When my Dad was alive, he always reminded me that my pursuit of education would only take me so far in life. He said that wisdom would (hopefully) come with time. He encouraged me to challenge conventional wisdom, and learn how to ask really good questions.
He was teaching me the multiple facets of intelligence. And I will be truly grateful to him.
Business development and planning are not a series of left-brained script writing exercises. As you assess the impact of your growth planning and marketing investments, consider these timeless thoughts from Rumi.
Two Kinds of Intelligence
There are two kinds of intelligence: one acquired,
as a child in school memorizes facts and concepts
from books and from what the teacher says,
collecting information from the traditional sciences
as well as from the new sciences.
With such intelligence you rise in the world.
You get ranked ahead or behind others
in regard to your competence in retaining
information. You stroll with this intelligence
in and out of fields of knowledge, getting always more
marks on your preserving tablets.
There is another kind of tablet, one
already completed and preserved inside you.

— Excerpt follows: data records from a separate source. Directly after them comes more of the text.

(* ===== verification/GatewayConfig.v ===== *)
(** * Gateway configuration (crate [wayfinder-config], [src/gateway.rs])

    The parsed configuration the gateway's policies are built from, with its
    defaults.  The policies only iterate over the [IndexMap]s of the
    configuration, so such a map is the list of its entries in order.  It is read
    from TOML in [GatewayParse]; rendering it back is not modelled. *)
From S2P Require Export Scoring.

(** ** Constants *)
Definition FAILOVER_POLICIES : list str := map lit ["same-tier"; "degrade"; "escalate"]%string.
Definition BUDGET_WINDOWS : list str := map lit ["day"; "month"; "all"]%string.
Definition BUDGET_BREACH_ACTIONS : list str := map lit ["degrade"; "block"]%string.
Definition DEFAULT_CACHE_TTL : f64 := f64_of_Z 300.
Definition DEFAULT_CACHE_MAX_ENTRIES : Z := 1024.
Definition DEFAULT_CACHE_MAX_BYTES : Z := 64 * 1024 * 1024.
Definition DEFAULT_MAX_IN_FLIGHT : Z := 32.
Definition DEFAULT_MAX_QUEUED : Z := 64.
Definition DEFAULT_QUEUE_TIMEOUT : f64 := f64_of_Z 2.
Definition DEFAULT_STATE_NAMESPACE : str := lit "wayfinder".
Definition DEFAULT_MODEL_DEPLOYMENT_OBSERVATION_TTL : f64 := f64_of_Z 60.
Definition DEFAULT_SHADOW_SAMPLE_RATE : f64 := f64_zero.
Definition DEFAULT_SHADOW_MAX_IN_FLIGHT : Z := 2.
Definition DEFAULT_SHADOW_MAX_RECORDS : Z := 2048.
Definition DEFAULT_SHADOW_PROVIDER_SAMPLE_RATE : f64 := f64_zero.
Definition DEFAULT_SHADOW_PROVIDER_MAX_REQUESTS : Z := 0.
Definition DEFAULT_SHADOW_PROVIDER_WINDOW : f64 := f64_of_Z 60.
Definition DEFAULT_CANARY_FRACTION : f64 := f64_zero.
Definition DEFAULT_CANARY_WINDOW : f64 := f64_of_Z 300.
Definition DEFAULT_CANARY_MIN_SAMPLES : Z := 30.
Definition DEFAULT_CANARY_MAX_REQUESTS : Z := 1000.
Definition DEFAULT_CANARY_MAX_ERROR_RATE : f64 := f64_dec 20 2.
Definition DEFAULT_CANARY_MAX_LATENCY_MS : f64 := f64_of_Z 30000.
Definition DEFAULT_CANARY_MAX_COST_MULTIPLIER : f64 := f64_of_Z 2.
Definition DEFAULT_CANARY_MAX_QUALITY_LOSS : f64 := f64_dec 10 2.
Definition DEFAULT_CANARY_ROLLBACK_HOLD : f64 := f64_of_Z 900.

(** ** Operator authentication, shadow and canary policies *)
Record GatewayAuthConfig := {
  mode : str;
  issuer : option str;
  audience : option str;
  jwks_url : option str;
  admin_claim : str;
}.

Definition default_auth : GatewayAuthConfig :=
  {| mode := lit "vkeys"; issuer := None; audience := None; jwks_url := None; admin_claim := lit "admin" |}.

Record ShadowConfig := {
  sh_enabled : bool;
  sample_rate : f64;
  candidate_routes : list str;
  sh_max_in_flight : Z;
  max_records : Z;
  provider_comparisons : bool;
  provider_sample_rate : f64;
  provider_max_requests : Z;
  provider_window : f64;
}.

Definition default_shadow : ShadowConfig :=
  {| sh_enabled := false; sample_rate := DEFAULT_SHADOW_SAMPLE_RATE; candidate_routes := [];
     sh_max_in_flight := DEFAULT_SHADOW_MAX_IN_FLIGHT; max_records := DEFAULT_SHADOW_MAX_RECORDS;
     provider_comparisons := false; provider_sample_rate := DEFAULT_SHADOW_PROVIDER_SAMPLE_RATE;
     provider_max_requests := DEFAULT_SHADOW_PROVIDER_MAX_REQUESTS;
     provider_window := DEFAULT_SHADOW_PROVIDER_WINDOW |}.

Record CanaryConfig := {
  cn_enabled : bool;
  rollout_id : str;
  candidate_route : str;
  fraction : f64;
  cn_scope : str;
  cohort : option str;
  cn_max_requests : Z;
  cn_window : f64;
  min_samples : Z;
  max_error_rate : f64;
  max_latency_ms : f64;
  max_cost_multiplier : f64;
  max_quality_loss : f64;
  rollback_hold : f64;
}.

Definition default_canary : CanaryConfig :=
  {| cn_enabled := false; rollout_id := lit "default"; candidate_route := []; fraction := DEFAULT_CANARY_FRACTION;
     cn_scope := lit "request"; cohort := None; cn_max_requests := DEFAULT_CANARY_MAX_REQUESTS;
     cn_window := DEFAULT_CANARY_WINDOW; min_samples := DEFAULT_CANARY_MIN_SAMPLES;
     max_error_rate := DEFAULT_CANARY_MAX_ERROR_RATE; max_latency_ms := DEFAULT_CANARY_MAX_LATENCY_MS;
     max_cost_multiplier := DEFAULT_CANARY_MAX_COST_MULTIPLIER; max_quality_loss := DEFAULT_CANARY_MAX_QUALITY_LOSS;
     rollback_hold := DEFAULT_CANARY_ROLLBACK_HOLD |}.

(** ** Models and deployments *)
Inductive ProviderKind := OpenAiCompatible | Anthropic | AppleFoundationModels | CodexAppServer.

Inductive ProviderTier := LocalTier.

Inductive DeploymentSelectionStrategy := Weighted | Latency | Throughput | Availability | Cost | Capacity.

Record DeploymentSelectionPolicy := {
  strategy : DeploymentSelectionStrategy;
  max_cost_per_1k : option f64;
  observation_ttl : f64;
}.

Definition default_selection : DeploymentSelectionPolicy :=
  {| strategy := Weighted; max_cost_per_1k := None; observation_ttl := DEFAULT_MODEL_DEPLOYMENT_OBSERVATION_TTL |}.

Record GatewayDeployment := {
  gd_id : str;
  gd_base_url : str;
  gd_model : str;
  gd_api_key_env : option str;
  gd_weight : Z;
  gd_cost_per_1k : option f64;
}.

Record GatewayModel := {
  gm_provider : ProviderKind;
  gm_base_url : option str;
  gm_model : str;
  gm_tier : option ProviderTier;
  gm_api_key_env : option str;
  gm_api_key_cmd : option str;
  gm_cost_per_1k : option f64;
  gm_fallbacks : list str;
  gm_context_window : option Z;
  gm_deployments : list GatewayDeployment;
  gm_deployment_selection : DeploymentSelectionPolicy;
}.

Record RoutePreset := { rp_models : list str }.

(** ** Policies *)
Record Budget := {
  b_limit : f64;
  b_window : str;
  on_breach : str;
}.

Record CacheConfig := {
  cc_backend : str;
  cc_enabled : bool;
  cc_ttl : f64;
  cc_max_entries : Z;
  cc_max_bytes : Z;
}.

Definition default_cache : CacheConfig :=
  {| cc_backend := lit "memory"; cc_enabled := false; cc_ttl := DEFAULT_CACHE_TTL;
     cc_max_entries := DEFAULT_CACHE_MAX_ENTRIES; cc_max_bytes := DEFAULT_CACHE_MAX_BYTES |}.

Record RateLimit := {
  rl_rpm : option Z;
  rl_tpm : option Z;
  rl_window : f64;
}.

Record ConcurrencyConfig := {
  max_in_flight : Z;
  max_queued : Z;
  queue_timeout : f64;
}.

Definition default_concurrency : ConcurrencyConfig :=
  {| max_in_flight := DEFAULT_MAX_IN_FLIGHT; max_queued := DEFAULT_MAX_QUEUED;
     queue_timeout := DEFAULT_QUEUE_TIMEOUT |}.

Record StateConfig := {
  sc_backend : str;
  sc_url : option str;
  sc_namespace : str;
}.

Definition default_state : StateConfig :=
  {| sc_backend := lit "memory"; sc_url := None; sc_namespace := DEFAULT_STATE_NAMESPACE |}.

Record Workspace := {
  ws_models : list str;
  ws_profile : option str;
  ws_budget : option Budget;
  ws_rate_limit : option RateLimit;
}.

Record VirtualKey := {
  vk_hash : str;
  vk_tags : list str;
  vk_workspace : option str;
  vk_budget : option Budget;
  vk_rate_limit : option RateLimit;
  vk_models : list str;
}.

Record GatewayConfig := {
  allow_unauthenticated_default : bool;
  gc_models : list (str * GatewayModel);
  gc_route_on : str;
  gc_sticky : bool;
  gc_sticky_cooldown : Z;
  gc_slash_directives : bool;
  gc_offline : bool;
  gc_retries : Z;
  gc_breaker_threshold : Z;
  gc_breaker_cooldown : f64;
  gc_failover : str;
  gc_budget : option Budget;
  gc_cache : option CacheConfig;
  gc_rate_limit : option RateLimit;
  gc_concurrency : ConcurrencyConfig;
  gc_state : StateConfig;
  gc_auth : GatewayAuthConfig;
  gc_shadow : ShadowConfig;
  gc_canary : CanaryConfig;
  workspaces : list (str * Workspace);
  gc_profiles : list (str * RoutingConfig);
  gc_routes : list (str * RoutePreset);
  keys : list (str * VirtualKey);
}.

(** A configuration that sets only the access and budget policies. *)
Definition policy_config (allow : bool) (budget : option Budget) (limit : option RateLimit)
    (ws : list (str * Workspace)) (ks : list (str * VirtualKey)) : GatewayConfig :=
  {| allow_unauthenticated_default := allow; gc_models := []; gc_route_on := lit "turn"; gc_sticky := false;
     gc_sticky_cooldown := 0; gc_slash_directives := false; gc_offline := false; gc_retries := 2;
     gc_breaker_threshold := 5; gc_breaker_cooldown := f64_of_Z 30; gc_failover := lit "same-tier";
     gc_budget := budget; gc_cache := None; gc_rate_limit := limit; gc_concurrency := default_concurrency;
     gc_state := default_state; gc_auth := default_auth; gc_shadow := default_shadow;
     gc_canary := default_canary; workspaces := ws; gc_profiles := []; gc_routes := []; keys := ks |}.

Definition default_config : GatewayConfig := policy_config false None None [] [].
(** Profiles hold a routing document each, read in turn. *)
Definition parse_profile (from_toml : str -> result TomlValue str) (profile_id : str) (value : TomlValue)
    : result RoutingConfig ConfigError :=
  let? _ := require where_ (valid_policy_id profile_id && negb (str_eqb profile_id (lit "default")))
              (Msg "'gateway.profiles.{profile_id}' must use a non-default 1-128 character visible ASCII id" [ArgStr profile_id]) in
  let? entry := entry_of "profiles" profile_id value in
  match unknown_keys [lit "routing_toml"] entry with
  | (_ :: _) as unknown =>
      fail where_ (Msg "'gateway.profiles.{profile_id}' is routing-only and does not accept {}"
                     [ArgStr profile_id; ArgStr (str_join (lit ", ") unknown)])
  | [] =>
      let? routing_toml := ok_or (ix_get entry (lit "routing_toml") ≫= as_str)
                             (invalid where_ (Msg "'gateway.profiles.{profile_id}.routing_toml' must be a string" [ArgStr profile_id])) in
      let? _ := require where_ (str_len routing_toml <=? MAX_ROUTING_PROFILE_BYTES)
                  (Msg "'gateway.profiles.{profile_id}.routing_toml' exceeds {MAX_ROUTING_PROFILE_BYTES} bytes"
                     [ArgStr profile_id; ArgInt MAX_ROUTING_PROFILE_BYTES]) in
      routing_config_from_toml from_toml routing_toml (nested_where "profiles" profile_id) None StrictInput
  end.

Definition parse_profiles (from_toml : str -> result TomlValue str) : option TomlValue -> result (list (str * RoutingConfig)) ConfigError :=
  parse_table "profiles"
    (fun t => require where_ (len t <=? MAX_ROUTING_PROFILES)
                (Msg "'[gateway.profiles]' may contain at most {MAX_ROUTING_PROFILES} profiles" [ArgInt MAX_ROUTING_PROFILES]))
    (parse_profile from_toml).

(** One more name of a list whose names must differ. *)
Definition see (duplicate : str -> message) (known : str -> result unit ConfigError) (seen : gset str) (name : str)
    : result (gset str) ConfigError :=
  let? _ := require where_ (bool_decide (name ∉ seen)) (duplicate name) in
  let? _ := known name in
  Ok ({[name]} ∪ seen).

Definition parse_route (route_id : str) (value : TomlValue) : result RoutePreset ConfigError :=
  let? _ := require where_ (valid_policy_id route_id)
              (Msg "'gateway.routes.{route_id}' must use a 1-128 character visible ASCII id" [ArgStr route_id]) in
  let? entry := entry_of "routes" route_id value in
  let? models := optional_non_empty_string_list where_ (ix_get entry (lit "models"))
                   (field_label "routes" route_id "models") (lit "a non-empty list of model names") in
  let? _ := require where_ (match models with [] => false | _ => true end)
              (Msg "'gateway.routes.{route_id}.models' must not be empty" [ArgStr route_id]) in
  let? _ := require where_ (len models <=? MAX_ROUTE_PRESET_MODELS)
              (Msg "'gateway.routes.{route_id}.models' may contain at most {MAX_ROUTE_PRESET_MODELS} model names"
                 [ArgStr route_id; ArgInt MAX_ROUTE_PRESET_MODELS]) in
  let? _ := try_fold (see (fun model => Msg "'gateway.routes.{route_id}.models' contains duplicate model '{model}'"
                                          [ArgStr route_id; ArgStr model]) (fun _ => Ok ())) ∅ models in
  Ok {| rp_models := models |}.

Definition parse_routes : option TomlValue -> result (list (str * RoutePreset)) ConfigError :=
  parse_table "routes"
    (fun t => require where_ (len t <=? MAX_ROUTE_PRESETS)
                (Msg "'[gateway.routes]' may contain at most {MAX_ROUTE_PRESETS} named routes" [ArgInt MAX_ROUTE_PRESETS]))
    parse_route.

(** [routes.contains_key(..)]. *)
Definition contains_key {A} (entries : list (str * A)) (id : str) : bool := bool_decide (is_Some (ix_get entries id)).

Definition parse_shadow (routes : list (str * RoutePreset)) (value : option TomlValue) : result ShadowConfig ConfigError :=
  match value with
  | None => Ok default_shadow
  | Some value =>
      let? table := table_of where_ value (Msg "'[gateway.shadow]' must be a table" []) in
      let? enabled := optional_bool where_ (ix_get table (lit "enabled")) false (lit "gateway.shadow.enabled") in
      let? rate := optional_non_negative_number where_ (ix_get table (lit "sample_rate")) DEFAULT_SHADOW_SAMPLE_RATE
                     (lit "gateway.shadow.sample_rate") in
      let? _ := require where_ (negb (f64_gt rate MAX_SHADOW_SAMPLE_RATE))
                  (Msg "'gateway.shadow.sample_rate' must be at most 1" []) in
      let? candidates := optional_non_empty_string_list where_ (ix_get table (lit "candidate_routes"))
                           (lit "gateway.shadow.candidate_routes") (lit "a list of route names") in
      let? _ := require where_ (len candidates <=? MAX_SHADOW_CANDIDATE_ROUTES)
                  (Msg "'gateway.shadow.candidate_routes' may contain at most {MAX_SHADOW_CANDIDATE_ROUTES} routes"
                     [ArgInt MAX_SHADOW_CANDIDATE_ROUTES]) in
      let? _ := try_fold
                  (see (fun route => Msg "'gateway.shadow.candidate_routes' contains duplicate route '{route}'" [ArgStr route])
                     (fun route => require where_ (contains_key routes route)
                        (Msg "'gateway.shadow.candidate_routes' references unknown route '{route}'" [ArgStr route])))
                  ∅ candidates in
      let? max_in_flight := optional_positive_integer where_ (ix_get table (lit "max_in_flight"))
                              DEFAULT_SHADOW_MAX_IN_FLIGHT (lit "gateway.shadow.max_in_flight") in
      let? max_records := optional_positive_integer where_ (ix_get table (lit "max_records")) DEFAULT_SHADOW_MAX_RECORDS
                            (lit "gateway.shadow.max_records") in
      let? comparisons := optional_bool where_ (ix_get table (lit "provider_comparisons")) false
                            (lit "gateway.shadow.provider_comparisons") in
      let? provider_rate := optional_non_negative_number where_ (ix_get table (lit "provider_sample_rate"))
                              DEFAULT_SHADOW_PROVIDER_SAMPLE_RATE (lit "gateway.shadow.provider_sample_rate") in
      let? _ := require where_ (negb (f64_gt provider_rate MAX_SHADOW_SAMPLE_RATE))
                  (Msg "'gateway.shadow.provider_sample_rate' must be at most 1" []) in
      let? requests := optional_non_negative_integer where_ (ix_get table (lit "provider_max_requests"))
                         DEFAULT_SHADOW_PROVIDER_MAX_REQUESTS (lit "gateway.shadow.provider_max_requests") in
      let? window := optional_positive_number where_ (ix_get table (lit "provider_window")) DEFAULT_SHADOW_PROVIDER_WINDOW
                       (lit "gateway.shadow.provider_window") in
      let? _ := require where_ (negb (f64_gt window MAX_SHADOW_PROVIDER_WINDOW))
                  (Msg "'gateway.shadow.provider_window' must be at most {MAX_SHADOW_PROVIDER_WINDOW}"
                     [ArgFloat MAX_SHADOW_PROVIDER_WINDOW]) in
      let? _ := require where_ (negb (enabled && match candidates with [] => true | _ => false end))
                  (Msg "'gateway.shadow.candidate_routes' must not be empty when shadow routing is enabled" []) in
      let? _ := require where_ (negb (comparisons && (f64_le provider_rate f64_zero || (requests =? 0))))
                  (Msg "gateway.shadow.provider_comparisons requires a positive provider_sample_rate and provider_max_requests" []) in
      Ok {| sh_enabled := enabled; sample_rate := rate; candidate_routes := candidates; sh_max_in_flight := max_in_flight;
            max_records := max_records; provider_comparisons := comparisons; provider_sample_rate := provider_rate;
            provider_max_requests := requests; provider_window := window |}
  end.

A spring overflowing its springbox. A freshness
in the center of the chest. This other intelligence
does not turn yellow or stagnate. It’s fluid,
and it doesn’t move from outside to inside
through conduits of plumbing-learning.
This second knowing is a fountainhead
from within you, moving out.
As you develop accountability systems and processes among your teams, how do you regularly activate a freshness in the chest in your organization?